--- START ---

(** Each table pairs the identities of a non-Cisco vendor field array, in
    array order, with the canonical hostname, URL and user-agent
    identities in that order. *)
Theorem mapping_tables_aligned (v : vendor) (tbl : list field_mapping) :
  In (v, tbl) field_mapping_tables ->
  exists p sig, In (p, sig) vendor_signatures /\ p <> CISCO_PEN /\
    tbl = map (fun '(a, b) => mk_mapping a b) (combine sig targets).
Proof.
  intros H. simpl in H.
  destruct H as [H|[H|[H|[H|[H|[]]]]]]; injection H as <- <-.
  - exists INVEA_PEN, invea_fields. split; [simpl; tauto|]. split; [discriminate | reflexivity].
  - exists MASARYK_PEN, masaryk_fields. split; [simpl; tauto|]. split; [discriminate | reflexivity].
  - exists NTOP_PEN, ntop_fields. split; [simpl; tauto|]. split; [discriminate | reflexivity].
  - exists NFV9_CONVERSION_PEN, ntopv9_fields. split; [simpl; tauto|].
    split; [discriminate | reflexivity].
  - exists RS_PEN, rs_fields. split; [simpl; tauto|]. split; [discriminate | reflexivity].
Qed.

(** A canonical identity produced by one table is never moved again by
    any table: whenever it is the [from] of an entry, that entry maps it
    to itself. *)
Theorem mapping_tables_closed (v v' : vendor) (tbl tbl' : list field_mapping)
    (m m' : field_mapping) :
  In (v, tbl) field_mapping_tables -> In (v', tbl') field_mapping_tables ->
  In m tbl -> In m' tbl' -> map_from m' = map_to m -> map_to m' = map_to m.
Proof.
  intros Hv Hv' Hm Hm' Heq.
  assert (Ht : In (map_to m) targets).
  { simpl in Hv. destruct Hv as [H|[H|[H|[H|[H|[]]]]]]; injection H as <- <-;
      simpl in Hm; repeat destruct Hm as [<-|Hm]; try contradiction; simpl; tauto. }
  simpl in Ht, Hv'.
  destruct Hv' as [H|[H|[H|[H|[H|[]]]]]]; injection H as <- <-;
    simpl in Hm'; repeat destruct Hm' as [<-|Hm']; try contradiction;
    destruct Ht as [Ht|[Ht|[Ht|[]]]]; rewrite <- Ht in Heq |- *; cbn [map_from map_to] in Heq |- *;
    first [reflexivity | cbv in Heq; discriminate Heq].
Qed.

(** Vendor signatures of different PENs share no identity, and within the
    field array of each vendor other than Cisco the identities are
    pairwise distinct. *)
Theorem signatures_pairwise_disjoint :
  (forall p q sig sig' e, In (p, sig) vendor_signatures -> In (q, sig') vendor_signatures ->
     p <> q -> In e sig -> ~ In e sig') /\
  (forall p sig, In (p, sig) vendor_signatures -> p <> CISCO_PEN -> List.NoDup sig).
Proof.
  split.
  - intros p q sig sig' e H1 H2 Hpq He.
    destruct (Z.eq_dec p RS_PEN) as [->|Hp].
    + intros He'. assert (Hq : q <> RS_PEN) by congruence.
      exact (proj1 (signatures_disjoint RS_PEN q sig sig' e H1 H2 Hpq Hq He') He).
    + exact (proj1 (signatures_disjoint q p sig' sig e H2 H1 (not_eq_sym Hpq) Hp He)).
  - intros p sig H Hc. simpl in H.
    destruct H as [H|[H|[H|[H|[H|[H|[]]]]]]]; injection H as <- <-;
      try (exfalso; apply Hc; reflexivity);
      cbn [invea_fields masaryk_fields ntop_fields ntopv9_fields rs_fields];
      repeat (apply List.NoDup_cons; [not_in_closed|]); apply List.NoDup_nil.
Qed.

(** Every field count macro equals the number of entries of its vendor's
    field arrays and mapping tables, and every mapping table has
    [vendor_fields_count] entries. *)
Theorem field_counts_match :
  Z.of_nat (length cisco_fields) = cisco_field_count /\
  Z.of_nat (length invea_fields) = invea_field_count /\
  Z.of_nat (length invea_field_mappings) = invea_field_count /\
  Z.of_nat (length masaryk_fields) = masaryk_field_count /\
  Z.of_nat (length masaryk_field_mappings) = masaryk_field_count /\
  Z.of_nat (length ntop_fields) = ntop_field_count /\
  Z.of_nat (length ntop_field_mappings) = ntop_field_count /\
  Z.of_nat (length ntopv9_fields) = ntop_field_count /\
  Z.of_nat (length ntopv9_field_mappings) = ntop_field_count /\
  Z.of_nat (length rs_fields) = rs_field_count /\
  Z.of_nat (length rs_field_mappings) = rs_field_count /\
  (forall v tbl, In (v, tbl) field_mapping_tables -> Z.of_nat (length tbl) = vendor_fields_count).
Proof.
  do 11 (split; [reflexivity|]).
  intros v tbl H. simpl in H.
  destruct H as [H|[H|[H|[H|[H|[]]]]]]; injection H as <- <-; reflexivity.
Qed.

--- END ---

## TASK GOAL:
Count of lines with "repeat": please work it out for the entries above and give the number by itself.

## PROBLEM SOLUTION:
3